Population-level cancer survival is an important measure of the impact of cancer among Indigenous and Tribal peoples.
Reporting survival statistics using a range of measures provides different perspectives and assists in appropriate interpretation.
Measures of survival require accurate information on ethnicity, which is lacking in many countries.
Absolute measures of survival, such as remaining life expectancy, crude probability of death, and avoidable cancer deaths, provide tangible estimates of the population-level impact of cancer diagnosis.
Population-level statistics may help to inform decision-making at the individual level, although the unique circumstances of each person also need to be considered.

In the context of generally poorer health among Indigenous and Tribal peoples [1], assessing the impact of a cancer diagnosis within this population is important. Cancer survival is an important measure of this and can enable informed decision-making to improve health outcomes and reduce the burden of cancer in these populations. However, to ensure that analyses are meaningful and robust, we need to ensure we are using the most appropriate methods possible. In this chapter, we briefly summarize the concept of cancer survival, as well as contemporary methods that measure this concept.

Concept of Cancer Survival

Cancer survival refers to the probability of individuals being alive after a certain period of time following a cancer diagnosis. Often expressed as a percentage, it is designed to reflect the success of cancer treatments and overall outcomes for people diagnosed with cancer. Survival rates are usually calculated over a specific timeframe post-diagnosis, such as five years, and can vary depending on the type and stage of cancer. Cancer survival statistics provide important information for patients, doctors, and researchers to understand the effectiveness of treatments, make informed decisions about care, and assess progress in cancer management. They can also be used to assess outcomes for specific population groups, such as Indigenous and Tribal peoples, and identify inequalities compared to other population groups.

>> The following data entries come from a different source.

Lemma rounds_msgs_snoc opt rs r :
  rounds_msgs opt (rs ++ [r]) = rounds_msgs opt rs ++ round_msgs opt r.
Proof. unfold rounds_msgs. rewrite bind_app. cbn. by rewrite app_nil_r. Qed.

Lemma got_to_nil opt : got_to opt [].
Proof. intros p r q H. by destruct p. Qed.

Lemma got_to_snoc opt rs r : got_to opt (rs ++ [r]) ↔ got_to opt rs ∧ within_limits opt rs.
Proof.
  split.
  - intros H. split; [|by apply (H rs r [])].
    intros p r' q ->. apply (H p r' (q ++ [r])). by rewrite <- app_assoc.
  - intros [H Hw] p r' q E. destruct q as [|x q _] using rev_ind.
    + apply app_inj_tail in E as [<- _]. done.
    + rewrite app_comm_cons, app_assoc in E. apply app_inj_tail in E as [-> _].
      by apply (H p r' q).
Qed.

Lemma with_defaults_pos opt :
  0 < MaxTurns (with_defaults opt) ∧ 0 < MaxConsecutiveToolFailures (with_defaults opt).
Proof. cbn. split; case_match; bool_simp; lia. Qed.

Section refinement.
Context `{UT : UnicodeTables} {W : Type} `{MO : MapOrder W}.
Variables (reg : Registry W) (tcx : Context) (opt : Options) (ops : LoopOps W)
  (msgs : list Message).
Hypothesis opt_turns : 0 < MaxTurns opt.
Hypothesis opt_failures : 0 < MaxConsecutiveToolFailures opt.

(** The loop after the rounds [rs]. *)
Definition loop_after (rs : list Round) : Go W LoopOut :=
  generic_loop reg tcx opt ops (Z.to_nat (MaxTurns opt - len rs))
    (msgs ++ rounds_msgs opt rs) (failures rs).

(** What the loop does with an answer of the model. *)
Definition after_ask (rs : list Round) (r : result Message) : Go W LoopOut :=
  match r with
  | Err e => mret {| lo_msgs := msgs ++ rounds_msgs opt rs; lo_text := []; lo_err := Some e |}
  | Ok am =>
      if decide (m_ToolCalls am = [])
      then mret {| lo_msgs := msgs ++ rounds_msgs opt rs ++ [am];
                   lo_text := TrimSpace (m_Content am); lo_err := None |}
      else
        op_before ops (tool_names (m_ToolCalls am)) ;;
        results ← exec_calls reg tcx (m_ToolCalls am);
        op_after ops (tool_names (m_ToolCalls am)) ;;
        let rs' := rs ++ [{| rd_am := am; rd_results := results |}] in
        if bool_decide (MaxConsecutiveToolFailures opt ≤ failures rs')
        then mret {| lo_msgs := msgs ++ rounds_msgs opt rs'; lo_text := [];
                     lo_err := Some ErrCircuitOpen |}
        else loop_after rs'
  end.

Lemma loop_after_step rs w :
  len rs < MaxTurns opt →
  loop_after rs w = (ask reg opt ops msgs rs ≫= after_ask rs) w.
Proof.
  intros Hlt. unfold loop_after at 1.
  replace (Z.to_nat (MaxTurns opt - len rs))
    with (S (Z.to_nat (MaxTurns opt - (len rs + 1)))) by (pose proof (len_nonneg rs); lia).
  cbn [generic_loop].
  change (op_call ops _) with (op_call ops {| cr_Messages := msgs ++ rounds_msgs opt rs;
    cr_ToolDefs := Definitions reg w |}).
  unfold ask, mbind, Go_bind. destruct (op_call ops _ w) as [w' [[am|e]|p]]; [|done..].
  unfold after_ask. case_decide; [by rewrite app_assoc|].
  apply go_bind_ext. intros [] w1. apply go_bind_ext. intros results w2.
  apply go_bind_ext. intros [] w3. cbn zeta. rewrite failures_snoc, rounds_msgs_snoc.
  rewrite <- app_assoc.
  assert (∀ b, len (rs ++ [b]) = len rs + 1) as Hl by (intros; by rewrite len_app).
  unfold round_failed. cbn [rd_results]. destruct (existsb is_Err results) eqn:E.
  - destruct (Z.leb_spec (MaxConsecutiveToolFailures opt) (failures rs + 1)).
    + by rewrite bool_decide_eq_true_2.
    + rewrite bool_decide_eq_false_2 by lia. unfold loop_after.
      rewrite Hl, failures_snoc, rounds_msgs_snoc. unfold round_failed. cbn [rd_results].
      by rewrite E.
  - rewrite bool_decide_eq_false_2 by lia. unfold loop_after.
    rewrite Hl, failures_snoc, rounds_msgs_snoc. unfold round_failed. cbn [rd_results].
    by rewrite E.
Qed.

Lemma loop_after_full rs w :
  len rs = MaxTurns opt →
  loop_after rs w = (w, Done {| lo_msgs := msgs ++ rounds_msgs opt rs; lo_text := [];
                                lo_err := Some ErrMaxTurns |}).
Proof. intros H. unfold loop_after. by rewrite H, Z.sub_diag. Qed.

(** Every completed round brings the loop to the state after it. *)
Lemma runs_loop_after w rs w1 :
  runs reg tcx opt ops msgs w rs w1 → got_to opt rs →
  loop_after [] w =
    if bool_decide (MaxConsecutiveToolFailures opt ≤ failures rs)
    then (w1, Done {| lo_msgs := msgs ++ rounds_msgs opt rs; lo_text := [];
                      lo_err := Some ErrCircuitOpen |})
    else loop_after rs w1.
Proof.
  induction 1 as [|rs w1 am w2 w3 results w4 w5 Hr IH Ha Hc Hb He Hf].
  - intros _. rewrite bool_decide_eq_false_2; [done|]. unfold failures. cbn. lia.
  - intros [Hg Hw]%got_to_snoc. destruct Hw as [Ht Hx]. rewrite IH by done.
    rewrite bool_decide_eq_false_2 by lia. rewrite loop_after_step by done.
    rewrite (go_bind_eq _ _ _ _ _ Ha). unfold after_ask. rewrite decide_False by done.
    rewrite (go_bind_eq _ _ _ _ _ Hb), (go_bind_eq _ _ _ _ _ He), (go_bind_eq _ _ _ _ _ Hf).
    cbn zeta. by match goal with |- context [if ?b then _ else _] => destruct b end.
Qed.
(* ===== verification/Engine.v ===== *)
(** * Package [agent_core]: the engine

    [src/pkg/agent_core/engine.go].  [PrepareLoop] validates the tenant, assembles
    the system prompt (persona, recalled memories, todo focus), prunes and
    compacts the history and builds the tool registry with its allow-list; [Run]
    and [RunStreamedToolLoop] run the loop on it, [RunStream] a single streamed
    completion.  Interface fields that may be nil are options. *)

From S2P Require Import Prelude GoString Identity Transcript Compaction Tools Planner Llm Loop.
From S2P Require Import Memory Prompt.
Open Scope Z_scope.

(** ** Data *)

Record RunOptions := {
  MaxToolTurns : Z;
  ro_MaxConsecutiveToolFailures : Z;
}.

Record RunRequest (W : Type) := {
  rq_Scope : TenantScope;
  rq_SessionID : gostring;
  rq_RequestID : gostring;
  rq_History : list Message;
  rq_UserMessage : Message;
  rq_AllowedSkillIDs : list gostring;
  rq_TodoStore : option (Store W);
  rq_SideQuery : option (SideQuerySelector W);
  rq_Profile : option (ProfileProvider W);
  rq_Assembler : option (Assembler W);
  rq_Prompt : AssembleInput;
  rq_Catalog : option (SkillCatalog W);
  rq_Model : option (ModelClient W);
  rq_Compactor : option Compactor;
  rq_ToolPruner : option ToolResultPruner;
  rq_PostTurn : option (PostTurnExtractor W);
  rq_Estimate : option TokenEstimator;
  rq_Options : RunOptions;
}.
Arguments rq_Scope {_} _.
Arguments rq_SessionID {_} _.
Arguments rq_RequestID {_} _.
Arguments rq_History {_} _.
Arguments rq_UserMessage {_} _.
Arguments rq_AllowedSkillIDs {_} _.
Arguments rq_TodoStore {_} _.
Arguments rq_SideQuery {_} _.
Arguments rq_Profile {_} _.
Arguments rq_Assembler {_} _.
Arguments rq_Prompt {_} _.
Arguments rq_Catalog {_} _.
Arguments rq_Model {_} _.
Arguments rq_Compactor {_} _.
Arguments rq_ToolPruner {_} _.
Arguments rq_PostTurn {_} _.
Arguments rq_Estimate {_} _.
Arguments rq_Options {_} _.

Record RunResult := {
  rr_Messages : list Message;
  rr_Delta : list Message;
  rr_FinalText : gostring;
}.

Record PreparedLoop (W : Type) := {
  pl_Messages : list Message;
  pl_PreLoopLen : Z;
  pl_Registry : Registry W;
  pl_ToolCtx : Context;
}.
Arguments pl_Messages {_} _.
Arguments pl_PreLoopLen {_} _.
Arguments pl_Registry {_} _.
Arguments pl_ToolCtx {_} _.

(** The struct updates of the code on [AssembleInput]. *)
Definition with_scope (i : AssembleInput) (sc : TenantScope) (sid : gostring) : AssembleInput :=
  {| ai_Scope := sc; ai_SessionID := sid; CoreRules := CoreRules i; Persona := Persona i;
     ProjectRules := ProjectRules i; Temporal := Temporal i; MemoryRecall := MemoryRecall i;
     TodoFocus := TodoFocus i |}.
Definition with_persona (i : AssembleInput) (p : gostring) : AssembleInput :=
  {| ai_Scope := ai_Scope i; ai_SessionID := ai_SessionID i; CoreRules := CoreRules i;
     Persona := p; ProjectRules := ProjectRules i; Temporal := Temporal i;
     MemoryRecall := MemoryRecall i; TodoFocus := TodoFocus i |}.
Definition with_recall (i : AssembleInput) (r : gostring) : AssembleInput :=
  {| ai_Scope := ai_Scope i; ai_SessionID := ai_SessionID i; CoreRules := CoreRules i;
     Persona := Persona i; ProjectRules := ProjectRules i; Temporal := Temporal i;
     MemoryRecall := r; TodoFocus := TodoFocus i |}.
Definition with_focus (i : AssembleInput) (f : gostring) : AssembleInput :=
  {| ai_Scope := ai_Scope i; ai_SessionID := ai_SessionID i; CoreRules := CoreRules i;
     Persona := Persona i; ProjectRules := ProjectRules i; Temporal := Temporal i;
     MemoryRecall := MemoryRecall i; TodoFocus := f |}.

Section engine.
Context `{UT : UnicodeTables} `{SS : SortSlice} `{TD : TodoDecoder}.
Context {W : Type} `{MO : MapOrder W} `{CL : Clock W}.

(** ** [formatMemoryRecall] *)

(** A hint that reads the clock unless the time is zero. *)
Definition hint_now (hint : Time → Time → gostring) (t : Time) : Go W gostring :=
  if IsZero t then mret [] else now ← go_state time_Now; mret (hint now t).

Definition recall_header : gostring :=
  "以下记忆由系统从长期存储中召回，**可能已过时**；涉及关键事实与外部状态时请用工具核对：" ++ [x0a].

(** One turn of the loop, on the builder [b]. *)
Definition recall_entry (b : gostring) (r : MemRecord) : Go W gostring :=
  hint ← hint_now AgeHint (r_CreatedAt r);
  note ← hint_now FreshnessNote (r_CreatedAt r);
  mret (b ++ "- [" ++ r_Category r ++ "] " ++ r_Key r
        ++ (if decide (hint = []) then [] else " — " ++ hint)
        ++ (if decide (note = []) then [] else " " ++ note)
        ++ [x0a] ++ "  " ++ TrimSpace (r_Content r) ++ [x0a]).

Fixpoint recall_entries (b : gostring) (recs : list MemRecord) : Go W gostring :=
  match recs with
  | [] => mret b
  | r :: recs' => b' ← recall_entry b r; recall_entries b' recs'
  end.

Definition formatMemoryRecall (recs : list MemRecord) : Go W gostring :=
  if decide (recs = []) then mret []
  else b ← recall_entries recall_header recs; mret (TrimSpace b).

(** ** [PrepareLoop] *)

(** The input of the assembler: persona, recalled memories, todo focus.  This part
    is the same text in [PrepareLoop] and [RunStream]. *)
Definition fill_prompt (req : RunRequest W) : Go W (result AssembleInput) :=
  let i := with_scope (rq_Prompt req) (rq_Scope req) (rq_SessionID req) in
  go_try (match rq_Profile req with
          | None => mret (Ok i)
          | Some persona =>
              go_try (persona (rq_Scope req)) (λ p,
                mret (Ok (if decide (Persona i = []) then with_persona i p else i)))
          end) (λ i,
  go_try (match rq_SideQuery req with
          | None => mret (Ok i)
          | Some select =>
              let q := TrimSpace (m_Content (rq_UserMessage req)) in
              go_try (select (rq_Scope req) q [] 5) (λ rec,
                recall ← formatMemoryRecall rec; mret (Ok (with_recall i recall)))
          end) (λ i,
  match rq_TodoStore req with
  | None => mret (Ok i)
  | Some st =>
      focus ← go_gets (FocusPrompt (rq_SessionID req) (Some st));
      mret (Ok (with_focus i focus))
  end)).

Definition assembler_of (req : RunRequest W) : Assembler W :=
  default DefaultAssembler (rq_Assembler req).

(** The messages before compaction. *)
Definition assemble_messages (req : RunRequest W) (sys : list Message) : list Message :=
  let pruner := default NoopToolPruner (rq_ToolPruner req) in
  sys ++ ((λ m, pruner (Clone m)) <$> rq_History req) ++ [Clone (rq_UserMessage req)].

Individual-Level Versus Population-Level Survival Statistics

Individual-level survival statistics provide personalized prognosis information based on an individual’s specific circumstances, including demographics (age, sex), cancer characteristics (type, how early it was diagnosed), treatment, and personal experiences. Population-level survival statistics examine groups of people to identify patterns and trends to help researchers and healthcare providers understand common risk factors, assess treatment effectiveness, and make decisions about public health strategies. Importantly, population survival statistics reflect the average over a specific population group, thus providing an important guide for planning; however, they are not necessarily relevant to an individual’s own cancer journey.

Cancer Survival Versus Cancer Mortality

“Cancer mortality” and “cancer survival” focus on different groups of people to understand deaths from cancer.

Cancer mortality is an examination of the entire population to determine how many people die from cancer within a specific time period, while cancer survival focuses on the outcomes of people who have been diagnosed with cancer during that time and how many are still alive after a certain number of years post-diagnosis.

Cancer mortality is calculated as the number of cancer deaths as a rate of the total population per year. Cancer survival is calculated as the number of cancer deaths as a percentage of those who have been diagnosed with cancer in a given period.

All-cause survival is another useful statistic, which is measured as the number of people who die from any cause during a specific period post-cancer diagnosis.

Sources of Cancer Survival Data

Population-based cancer registries play a crucial and ongoing role in collecting and reporting cancer diagnoses within specific populations. Cancer registries link these data with national death registration records to determine the number of individuals diagnosed with cancer who have died and the time between their diagnosis and death.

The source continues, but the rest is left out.